(Records to process)

Lemma fill_packet_run fuel k m hd bt hb hw bw room post total h :
  h_buf h !! BMem m = Some (room ++ post) -> field_ok (KNV_PKG_TAG, VStr (hw ++ bw)) ->
  total = len room -> len room = len (enc_field (KNV_PKG_TAG, VStr (hw ++ bw))) -> len room < 2 ^ 31 ->
  tree_enc k (without m h) hd hb hw -> body_enc k (without m h) bt bw -> (k <= fuel)%nat ->
  exists h', fill_packet fuel hd bt (len bw) m total (len (hw ++ bw)) h = Ret 0 h' /\
    h_buf h' !! BMem m = Some (enc_field (KNV_PKG_TAG, VStr (hw ++ bw)) ++ post).
Proof.
  intros Hb Hok -> Hl Hr Hh Hbt Hf. rewrite packet_bytes in *. set (x := packet_head_bytes (len (hw ++ bw))) in *.
  assert (Hx : len x <= len room < 2 ^ 31) by (pose proof (len_nonneg (hw ++ bw)); len_lia).
  destruct (packet_head_run m room post (hw ++ bw) (len room) h Hb Hok eq_refl Hx) as (h1 & E1 & K1 & B1). fold x in E1, B1.
  unfold fill_packet. rewrite M_bind_eq, E1. cbn [Z.eqb negb].
  set (r1 := drop (length x) room) in *. assert (Hr1 : len r1 = len room - len x) by (apply len_drop_le; unfold len in Hx; lia).
  assert (Hlw : len hw + len bw = len r1) by len_lia. pose proof (len_nonneg hw). pose proof (len_nonneg bw). pose proof (len_nonneg x).
  destruct (serialize_at_run fuel k m hd hb hw x r1 post h1 B1 (K1 _ _ _ _ Hh) Hf) as (h2 & E2 & K2 & B2); [lia|].
  rewrite <- Hr1, M_bind_eq, E2. cbn [Z.eqb negb].
  assert (Hr2 : len (drop (length hw) r1) = len bw) by (rewrite len_drop_le; unfold len in *; lia).
  destruct bt as [bn|]; cbn [body_enc] in Hbt.
  - destruct Hbt as (bb & Hbt & Hne). assert (0 < len bw) by (destruct bw; [done|rewrite len_cons; pose proof (len_nonneg bw); lia]).
    rewrite (proj2 (Z.ltb_lt _ _)) by done. cbv zeta.
    destruct (serialize_at_run fuel k m bn bb bw (x ++ hw) (drop (length hw) r1) post h2) as (h3 & E3 & K3 & B3); [|by apply K2, K1|done|lia|].
    { by rewrite <- app_assoc. }
    rewrite len_app in E3. replace (len room - (len x + len hw)) with (len (drop (length hw) r1)) by lia.
    rewrite M_bind_eq, E3. exists h3. split; [done|]. rewrite B3. f_equal. rewrite drop_ge by (unfold len in *; lia).
    by rewrite <- !app_assoc.
  - subst bw. exists h2. split; [done|]. rewrite B2. f_equal. rewrite drop_ge by (rewrite (@len_nil Z) in Hlw; unfold len in *; lia).
    by rewrite app_nil_r, app_assoc.
Qed.

(** The allocated block of a packet: [total] bytes, and what lies behind them. *)
Lemma alloc_room total h : 0 <= total ->
  exists room post, h_buf (alloc_heap total h) !! BMem (h_nmem h) = Some (room ++ post) /\ len room = total.
Proof.
  intros Ht. pose proof (block_size_ge total) as Hge. set (z := replicate (Z.to_nat (block_size total)) 0).
  exists (take (Z.to_nat total) z), (drop (Z.to_nat total) z). split.
  - cbn. by rewrite lookup_insert_eq, take_drop.
  - unfold len, z. rewrite length_take, length_replicate. lia.
Qed.

Lemma evals_fail h h' : evals h h' -> h_fail h' = h_fail h.
Proof. by intros [(_ & _ & _ & _ & _ & ?) _]. Qed.
Lemma evals_heap_ok h h' : evals h h' -> heap_ok h -> heap_ok h'.
Proof. intros [(_ & Hb & _ & _ & Hn & _) _] H i Hi. rewrite Hb. apply H. by rewrite <- Hn. Qed.

Lemma Encode_with_run fuel k p hd bt hb hw bw h :
  heap_ok h -> h_fail h = [] -> IsValid p h = Ret true h -> header p = Some hd ->
  tree_enc k h hd hb hw -> body_enc k h bt bw -> (k <= fuel)%nat -> field_ok (KNV_PKG_TAG, VStr (hw ++ bw)) ->
  exists m h' post, Encode_with fuel (retcode p) (retmsg p) (retmsglen p) bt false false p h =
    Ret (len (enc_field (KNV_PKG_TAG, VStr (hw ++ bw))), Some m, p) h' /\
    h_buf h' !! BMem m = Some (enc_field (KNV_PKG_TAG, VStr (hw ++ bw)) ++ post).
Proof.
  intros Ho Hfl Hv Hp Hh Hb Hf Hok. unfold Encode_with. rewrite M_bind_eq, Hv. cbn [negb]. rewrite Z.eqb_refl. cbn [negb]. hsimp. cbn [Z.eqb negb].
  rewrite bool_decide_eq_true_2, Z.eqb_refl by done. cbn [negb orb]. hsimp. cbn [Z.eqb negb]. rewrite Hp. unfold deref. hsimp.
  destruct (EvaluateSize_run k fuel hd hb hw h Hf Hh) as (h1 & E1 & V1 & _). rewrite E1.
  assert (exists h2, (match bt with Some b => EvaluateSize fuel b | None => mret 0 end) h1 = Ret (len bw) h2 /\ evals h h2) as (h2 & E2 & V2).
  { destruct bt as [bn|]; cbn [body_enc] in Hb; [|subst bw; by exists h1]. destruct Hb as (bb & Hb & _).
    destruct (EvaluateSize_run k fuel bn bb bw h1 Hf (evals_fwd _ _ V1 _ _ _ _ Hb)) as (h2 & E2 & V2 & _).
    exists h2. split; [done|by eapply evals_trans]. }
  rewrite M_bind_eq, E2, M_bind_eq, mem_alloc_run. unfold will_fail. rewrite (evals_fail _ _ V2), Hfl.
  rewrite <- len_app. change KNV_NODE with KNV_STRING. rewrite (eval_len_message _ _ Hok).
  set (w := enc_field (KNV_PKG_TAG, VStr (hw ++ bw))). pose proof (field_small _ Hok) as Hsm. fold w in Hsm.
  destruct (alloc_room (len w) h2) as (room & post & Hbuf & Hl); [lia|]. set (m := h_nmem h2) in *.
  assert (Hk : forall n b' w', tree_enc k h n b' w' -> tree_enc k (without m (alloc_heap (len w) h2)) n b' w').
  { intros n b' w' H. apply without_alloc; [by eapply evals_heap_ok|]. by apply (evals_fwd _ _ V2). }
  assert (Hbt : body_enc k (without m (alloc_heap (len w) h2)) bt bw).
  { destruct bt as [bn|]; cbn [body_enc] in *; [|done]. destruct Hb as (bb & Hb & Hne). exists bb. split; [by apply Hk|exact Hne]. }
  destruct (fill_packet_run fuel k m hd bt hb hw bw room post (len w) (alloc_heap (len w) h2)) as (h3 & E3 & B3); [done|done|done|done|lia|by apply Hk|done|done|].
  rewrite M_bind_eq, E3. cbn [Z.eqb negb]. by exists m, h3, post.
Qed.

Lemma to_string_run m w post p h :
  h_buf h !! BMem m = Some (w ++ post) ->
  to_string (len w, Some m, p) h = Ret (0, w, p) (set_buf (delete (BMem m) (h_buf h)) h).
Proof.
  intros Hb. unfold to_string. rewrite (proj2 (Z.ltb_ge _ _)) by apply len_nonneg. unfold lift. hsimp. cbn beta iota delta [mem_free].
  rewrite (block_read m w post) by done. done.
Qed.

Definition silent (p : KnvProtocol) : Prop := retcode p = 0 /\ retmsg p = None /\ retmsglen p = 0.

Lemma EncodeWithBody_run fuel k p hd bt hb hw bw h :
  heap_ok h -> h_fail h = [] -> IsValid p h = Ret true h -> header p = Some hd -> silent p ->
  tree_enc k h hd hb hw -> body_enc k h bt bw -> (k <= fuel)%nat -> field_ok (KNV_PKG_TAG, VStr (hw ++ bw)) ->
  exists h', EncodeWithBody_string fuel bt p h = Ret (0, enc_field (KNV_PKG_TAG, VStr (hw ++ bw)), p) h'.
Proof.
  intros Ho Hfl Hv Hp (Hr & Hm & Hml) Hh Hb Hf Hok.
  destruct (Encode_with_run fuel k p hd bt hb hw bw h Ho Hfl Hv Hp Hh Hb Hf Hok) as (m & h' & post & E & B).
  rewrite Hr, Hm, Hml in E. unfold EncodeWithBody_string, EncodeWithBody. rewrite M_bind_eq, E, (to_string_run m _ post) by done. by eexists.
Qed.

(** ** What is written is read again *)

(** The fields of a packet with one header and perhaps a body. *)
Definition body_fields (v : option pb_value) : list pb_pair := match v with Some v => [(KNV_PKG_BDY_TAG, v)] | None => [] end.
Definition packet_fields (hf : list pb_pair) (v : option pb_value) : list pb_pair :=
  (KNV_PKG_HDR_TAG, VStr (enc_fields hf)) :: body_fields v.

(** The same numbers, address and split settings. *)
Definition same_header (p p' : KnvProtocol) : Prop :=
  cmd p' = cmd p /\ subcmd p' = subcmd p /\ seq p' = seq p /\ retcode p' = retcode p /\ rspaddr p' = rspaddr p /\
  allow_split p' = allow_split p /\ max_pkg_sz p' = max_pkg_sz p /\
  total_split_count p' = total_split_count p /\ curr_split_index p' = curr_split_index p.

Lemma header_info_same h h' hf p p' : header_info h hf p -> header_info h' hf p' -> same_header p p'.
Proof. intros [? ? ? ? _ ? ? ? ? ?] [? ? ? ? _ ? ? ? ? ?]. unfold same_header. split_and!; congruence. Qed.

Lemma packet_fields_message fuel hq hl v :
  message_ok fuel (hq :: hl) -> NoDup (hq :: hl).*1 -> message_ok fuel (packet_fields (hq :: hl) v) ->
  packet_message fuel (KNV_PKG_HDR_TAG, VStr (enc_fields (hq :: hl))) (body_fields v) hq hl.
Proof.
  intros Hh Hd Hok. split; [exact Hok| |done|done]. rewrite filter_cons_True by done. f_equal. by destruct v.
Qed.

(** C19: a packet written from a header and a body is read with the same header.  Whatever nodes stand for the header's
    fields and the body, written or not yet folded, [EncodeWithBody] gives code 0 and the bytes of one packet; an object
    made from these bytes, in any heap and at any place, is valid, owns its tree, has every number, text and split
    setting of the header, and points to an expanded header with its fields and to a body with the value written, or to
    no body when none was given. *)
Theorem packet_roundtrip (fuel k : nat) (p : KnvProtocol) (hd : nid) (bt : option nid) (hq : pb_pair) (hl : list pb_pair)
    (v : option pb_value) (h : heap) :
  heap_ok h -> h_fail h = [] -> IsValid p h = Ret true h -> header p = Some hd -> silent p -> header_info h (hq :: hl) p ->
  tree_enc k h hd (enc_fields (hq :: hl)) (enc_field (KNV_PKG_HDR_TAG, VStr (enc_fields (hq :: hl)))) ->
  body_enc k h bt (enc_fields (body_fields v)) -> (k <= fuel)%nat ->
  message_ok fuel (hq :: hl) -> NoDup (hq :: hl).*1 -> message_ok fuel (packet_fields (hq :: hl) v) ->
  field_ok (KNV_PKG_TAG, VStr (enc_fields (packet_fields (hq :: hl) v))) ->
  exists s h1, EncodeWithBody_string fuel bt p h = Ret (0, s, p) h1 /\
    forall h2 b o, sound h2 -> old_buf h2 b -> str_at h2 (Some (b, o)) (len s) = Some s ->
      exists p' h3, KnvProtocol_bytes fuel (Some (b, o)) (len s) true h2 = Ret p' h3 /\
        decoded h3 (packet_fields (hq :: hl) v) (hq :: hl) p' /\ same_header p p'.
Proof.
  intros Ho Hfl Hv Hp Hs Hi Hh Hb Hf Hhok Hd Hok Hpk. set (hf := hq :: hl) in *.
  assert (Hw : enc_field (KNV_PKG_HDR_TAG, VStr (enc_fields hf)) ++ enc_fields (body_fields v) = enc_fields (packet_fields hf v)) by done.
  destruct (EncodeWithBody_run fuel k p hd bt _ _ (enc_fields (body_fields v)) h Ho Hfl Hv Hp Hs Hh Hb Hf) as (h1 & E); [by rewrite Hw|].
  rewrite Hw in E. exists (packet (packet_fields hf v)), h1. split; [exact E|]. intros h2 b o So Ob Hst.
  destruct (packet_decoded fuel h2 b o _ (body_fields v) hq hl So Ob (packet_fields_message fuel hq hl v Hhok Hd Hok) Hpk Hst)
    as (p' & h3 & E2 & D). exists p', h3. split; [exact E2|]. split; [exact D|]. eapply header_info_same; [exact Hi|apply D].
Qed.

(End Records to process)

### Aim of the task
Reproduce the records above exactly, from the first line through the line containing "tree_enc k (without m h)", and output nothing else.

### Your solution
Lemma fill_packet_run fuel k m hd bt hb hw bw room post total h :
  h_buf h !! BMem m = Some (room ++ post) -> field_ok (KNV_PKG_TAG, VStr (hw ++ bw)) ->
  total = len room -> len room = len (enc_field (KNV_PKG_TAG, VStr (hw ++ bw))) -> len room < 2 ^ 31 ->
  tree_enc k (without m h) hd hb hw -> body_enc k (without m h) bt bw -> (k <= fuel)%nat ->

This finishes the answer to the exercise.